*** INPUT

Lemma flagged_chips_map (tokens : list jsstring) (f : jsstring -> bool)
    (kws : list jsstring) :
  (forall k, f k = true <-> contained tokens k) ->
  flagged_chips tokens kws (map (fun k => keyword_chip (f k) k) kws).
Proof.
  intros Hf. induction kws as [|k kws IH]; [constructor|].
  cbn [map]. constructor; [|exact IH].
  destruct (f k) eqn:F.
  - left. split; [apply Hf, F|reflexivity].
  - right. split; [|reflexivity].
    intros C. apply Hf in C. congruence.
Qed.

Lemma keywords_section_nil (chips : list jsstring) :
  keywords_section chips = [] -> chips = [].
Proof. destruct chips; [reflexivity|discriminate]. Qed.

(** [buildKeywords] returns the section of the chips of the keyword
    lines, each flagged by [isMatch]. *)
Lemma buildKeywords_section (st : page) (raw : jsstring) :
  buildKeywords st raw
  = keywords_section
      (map (fun k => keyword_chip (isMatch st k) k) (keyword_lines raw)).
Proof.
  unfold keyword_lines. rewrite <- keywords_of_lines.
  unfold buildKeywords.
  destruct (trim raw) as [|c r] eqn:T.
  - cbn [truthy_str negb]. rewrite orb_true_r.
    apply keywords_of_nil_iff in T. rewrite T. reflexivity.
  - assert (Hr : truthy_str raw = true)
      by (destruct raw; [discriminate T|reflexivity]).
    rewrite Hr. cbn [truthy_str negb orb].
    destruct (keywords_of raw) as [|k ks] eqn:K.
    + apply keywords_of_nil_iff in K. congruence.
    + cbn [length Nat.eqb]. rewrite join_nil_concat. reflexivity.
Qed.
(** X8: a created clause is returned with the id of the insert and
    the two clock readings as they were read; it is stored under that id
    with the readings cut to the millisecond; deleting it again gives
    back the store from before the creation. *)
Theorem create_clause_then_delete object_id utcnow utcnow' new_id clause s :
  clauses_collection s !! new_id = None ->
  object_id new_id = Some new_id ->
  let r := clauses.create_clause utcnow utcnow' new_id clause s in
  r.1 = inr {| clauses.id := new_id;
               clauses.in_db_title := clauses.title clause;
               clauses.in_db_description := clauses.description clause;
               clauses.in_db_domain := clauses.domain clause;
               clauses.created_at := utcnow;
               clauses.last_modified := utcnow' |}
  /\ clauses_collection r.2 !! new_id
     = Some {| clause_title := clauses.title clause;
               clause_description := clauses.description clause;
               clause_domain := clauses.domain clause;
               clause_created_at := bson_date utcnow;
               clause_last_modified := bson_date utcnow' |}
  /\ clauses.delete_clause object_id new_id r.2
     = (inr "Clause deleted successfully", s).
Proof.
  intros Hfresh Hid r. subst r. unfold clauses.create_clause,
    clauses.insert_one, clauses.delete_clause, clauses.ObjectId,
    clauses.find_one, clauses.delete_one, clauses.internal_error. run.
  rewrite Hfresh. simpl. rewrite lookup_insert_eq.
  split; [reflexivity|]. split; [reflexivity|].
  rewrite Hid. simpl. rewrite lookup_insert_eq. simpl.
  rewrite lookup_insert_eq. simpl.
  f_equal. destruct s as [us ds cs]. unfold with_clauses. simpl in *.
  f_equal. by apply delete_insert_id.
Qed.

Lemma create_clause_then_delete_witness :
  clauses_collection
    (clauses.create_clause 7400 7600 "507f1f77bcf86cd799439012"
       sample_new_clause sample_clause_store).2
    !! "507f1f77bcf86cd799439012"
  = Some {| clause_title := "Termination"; clause_description := "notice";
            clause_domain := "employment"; clause_created_at := 7000;
            clause_last_modified := 7000 |}
  /\ clauses.delete_clause clauses.hex_object_id "507f1f77bcf86cd799439012"
       (clauses.create_clause 7400 7600 "507f1f77bcf86cd799439012"
          sample_new_clause sample_clause_store).2
     = (inr "Clause deleted successfully", sample_clause_store).
Proof.
  destruct (create_clause_then_delete clauses.hex_object_id 7400 7600
              "507f1f77bcf86cd799439012" sample_new_clause
              sample_clause_store) as (_ & Hstored & Hback).
  - reflexivity.
  - reflexivity.
  - split; [exact Hstored | exact Hback].
Defined.


(** ** Users *)

Lemma elem_of_map_values {V} (m : gmap string V) (v : V) :
  v ∈ (map_to_list m).*2 <-> exists k, m !! k = Some v.
Proof.
  rewrite list_elem_of_fmap. split.
  - intros ([k v'] & -> & Hin). exists k. by apply elem_of_map_to_list.
  - intros (k & Hk). exists (k, v). split; [done|].
    by apply elem_of_map_to_list.
Qed.

(** The first match of a list in which one element matches. *)
Lemma head_filter_unique {V} (P : V -> Prop) `{!forall x, Decision (P x)}
    (l : list V) (x : V) :
  x ∈ l -> P x -> (forall y, y ∈ l -> P y -> y = x) ->
  head (filter P l) = Some x.
Proof.
  intros Hin HP Huniq.
  destruct (filter P l) as [|y ys] eqn:Hf.
  - assert (Hx : x ∈ filter P l) by (by apply list_elem_of_filter).
    rewrite Hf in Hx. by apply not_elem_of_nil in Hx.
  - simpl. f_equal. apply Huniq.
    + assert (Hy : y ∈ filter P l) by (rewrite Hf; apply list_elem_of_here).
      by apply list_elem_of_filter in Hy as [_ ?].
    + assert (Hy : y ∈ filter P l) by (rewrite Hf; apply list_elem_of_here).
      by apply list_elem_of_filter in Hy as [? _].
Qed.

(** The record [create_new_user] stores. *)
Lemma create_new_user_fresh auth uuid4 user s :
  users_collection s !! uuid4 = None ->
  main.create_new_user auth uuid4 user s
  = (inr "User created successfully",
     with_users (insert uuid4 (registered_user auth uuid4 user)) s).
Proof.
  intros Hfresh. unfold main.create_new_user, database.create_user. run.
  by rewrite Hfresh.
Qed.

Lemma get_user_by_email_after_insert auth uuid4 user s :
  users_collection s !! uuid4 = None ->
  email_free s (in_email user) ->
  database.get_user_by_email (in_email user)
    (with_users (insert uuid4 (registered_user auth uuid4 user)) s)
  = (inr (Some (registered_user auth uuid4 user)),
     with_users (insert uuid4 (registered_user auth uuid4 user)) s).
Proof.
  intros Hfresh Hemail. unfold database.get_user_by_email. run.
  f_equal. f_equal. apply head_filter_unique.
  - apply elem_of_map_values. exists uuid4. apply lookup_insert_eq.
  - reflexivity.
  - intros y Hy Hmail. apply elem_of_map_values in Hy as (k & Hk).
    destruct (decide (uuid4 = k)) as [<-|Hne].
    + rewrite lookup_insert_eq in Hk. congruence.
    + rewrite lookup_insert_ne in Hk by exact Hne.
      by apply Hemail in Hk.
Qed.

Lemma sample_email_free : email_free (sample_store NEW []) "new@example.org".
Proof.
  intros k other Hk Heq.
  destruct (decide (k = "r1")) as [->|?];
    [vm_compute in Hk; injection Hk as <-; discriminate Heq|].
  destruct (decide (k = "r2")) as [->|?];
    [vm_compute in Hk; injection Hk as <-; discriminate Heq|].
  destruct (decide (k = "a1")) as [->|?];
    [vm_compute in Hk; injection Hk as <-; discriminate Heq|].
  simpl in Hk. rewrite !lookup_insert_ne in Hk by done.
  by rewrite lookup_empty in Hk.
Defined.

(** X10: a user registered under a new e-mail is found again, by the
    drawn [_id] and by the e-mail, with the id and the role of the
    request, with the hash of the password in place of the password and
    with the creation time cut to the millisecond. *)
Theorem create_new_user_then_fetch auth uuid4 user s :
  users_collection s !! uuid4 = None ->
  email_free s (in_email user) ->
  let r := main.create_new_user auth uuid4 user s in
  r.1 = inr "User created successfully"
  /\ (main.get_user_by_id_endpoint uuid4 r.2).1
     = inr (registered_user auth uuid4 user)
  /\ (main.get_user_by_email_endpoint (in_email user) r.2).1
     = inr (registered_user auth uuid4 user).
Proof.
  intros Hfresh Hemail r. subst r.
  rewrite (create_new_user_fresh _ _ _ _ Hfresh). cbn [fst snd].
  split; [reflexivity|]. split.
  - unfold main.get_user_by_id_endpoint. run. by rewrite lookup_insert_eq.
  - unfold main.get_user_by_email_endpoint, bind.
    by rewrite (get_user_by_email_after_insert _ _ _ _ Hfresh Hemail).
Qed.

Lemma create_new_user_then_fetch_witness :
  (main.get_user_by_email_endpoint "new@example.org"
     (main.create_new_user sample_auth "u-77" sample_user_in
        (sample_store NEW [])).2).1
  = inr {| user__id := "u-77"; user_id := "u9";
           user_email := "new@example.org"; user_password := "secret";
           user_role := "approver"; user_created_at := 3000 |}.
Proof.
  destruct (create_new_user_then_fetch sample_auth "u-77" sample_user_in
              (sample_store NEW [])) as (_ & _ & Hmail).
  - reflexivity.
  - exact sample_email_free.
  - exact Hmail.
Defined.

(** X11: registration never checks the e-mail: a request whose e-mail
    is already registered succeeds all the same, and the store then holds
    both users under that e-mail. *)
Theorem create_new_user_accepts_taken_email auth uuid4 user k other s :
  users_collection s !! uuid4 = None ->
  users_collection s !! k = Some other ->
  user_email other = in_email user ->
  let r := main.create_new_user auth uuid4 user s in
  r.1 = inr "User created successfully"
  /\ users_collection r.2 !! k = Some other
  /\ exists stored,
       users_collection r.2 !! uuid4 = Some stored
       /\ user_email stored = user_email other
       /\ k ≠ uuid4.
Proof.
  intros Hfresh Hk Hemail r. subst r.
  rewrite (create_new_user_fresh _ _ _ _ Hfresh). cbn [fst snd].
  assert (Hne : uuid4 ≠ k) by (intros ->; congruence).
  split; [reflexivity|]. split.
  - simpl. by rewrite lookup_insert_ne.
  - eexists. split; [simpl; apply lookup_insert_eq|]. simpl. by split.
Qed.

******

**WORK ITEM**
Count, and answer with the number only: how many lines of the data include the string "deleted"?

**EXPECTED OUTPUT**
2